(** * Compact_container_with_index_2: an index-based compact container

    A shallow embedding of CGAL's [Compact_container_with_index_2] together
    with its index type [Index_for_cc_with_index], its growth policies and its
    iterator [CC_iterator_with_index], followed by the properties of the
    container that the specification states.

    Conventions of the embedding.
    - [size_type] (the template parameter [IndexType]) is an unsigned integer
      of [sizeof_size_type] bytes; its values are integers of [Z] and every
      operation that can overflow is followed by [wrap].
    - A failing [CGAL_assertion]/[CGAL_precondition] and an access outside an
      allocated array are [None].
    - The array [all_items] is a list of cells of type [T]; [nullptr] is the
      empty list.  A cell that holds no constructed object still is a [T]: the
      container reads and writes its tag word through the traits.
    - Constructing a copy of [t] in a cell ([new (&e) value_type(t)]) leaves
      [t] in the cell, with the tag word of [t]; moving an object to another
      cell leaves the object there.
    - Calls of the allocator's [destroy] are recorded: an operation returns,
      next to its result, the list of the objects it destroyed, in order. *)

From Stdlib Require Import ZArith Lia Bool.
From stdpp Require Import base option list.

Local Open Scope Z_scope.

(** ** The index type and the traits *)

(** The template parameter [IndexType]: an unsigned integer type, given by
    its size in bytes. *)
Class IndexType := { sizeof_size_type : positive }.
(** The sort as it runs on short slices. *)
Definition insertion : SliceSorter :=
  {| sort_Slice := insertionSort;
     sort_Slice_perm := insertionSort_perm;
     sort_Slice_ordered := insertionSort_ordered |}.

(** The sort of the library. *)
Definition library (next : Z → Z) : SliceSorter :=
  {| sort_Slice := library_sort next;
     sort_Slice_perm := library_sort_perm next;
     sort_Slice_ordered := library_sort_ordered next |}.

(** ** The greedy walk *)

Lemma greedy_picks_sublist capacity sorted weight :
  greedy_picks capacity sorted weight `sublist_of` sorted.
Proof.
  revert weight. induction sorted as [|o rest IH]; intros weight; simpl; [done|].
  destruct (weight + Weight o <=? capacity);
    [apply sublist_skip|apply sublist_cons]; apply IH.
Qed.

Lemma greedy_picks_fit capacity sorted weight :
  weight <= capacity →
  weight + sum_weights (greedy_picks capacity sorted weight) <= capacity.
Proof.
  revert weight. induction sorted as [|o rest IH]; intros weight Hw; simpl; [lia|].
  destruct (Z.leb_spec (weight + Weight o) capacity) as [Hfit|Hfit].
  - rewrite sum_weights_cons. specialize (IH _ Hfit). lia.
  - by apply IH.
Qed.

========

# WHAT TO DO
Using the records above, copy word for word the line with "[apply sublist_skip|apply sublist_cons];", the line with "destruct (Z.leb_spec (weight", and every line between them.

# ANSWER TO THIS EXERCISE
    [apply sublist_skip|apply sublist_cons]; apply IH.
Qed.

Lemma greedy_picks_fit capacity sorted weight :
  weight <= capacity →
  weight + sum_weights (greedy_picks capacity sorted weight) <= capacity.
Proof.
  revert weight. induction sorted as [|o rest IH]; intros weight Hw; simpl; [lia|].
  destruct (Z.leb_spec (weight + Weight o) capacity) as [Hfit|Hfit].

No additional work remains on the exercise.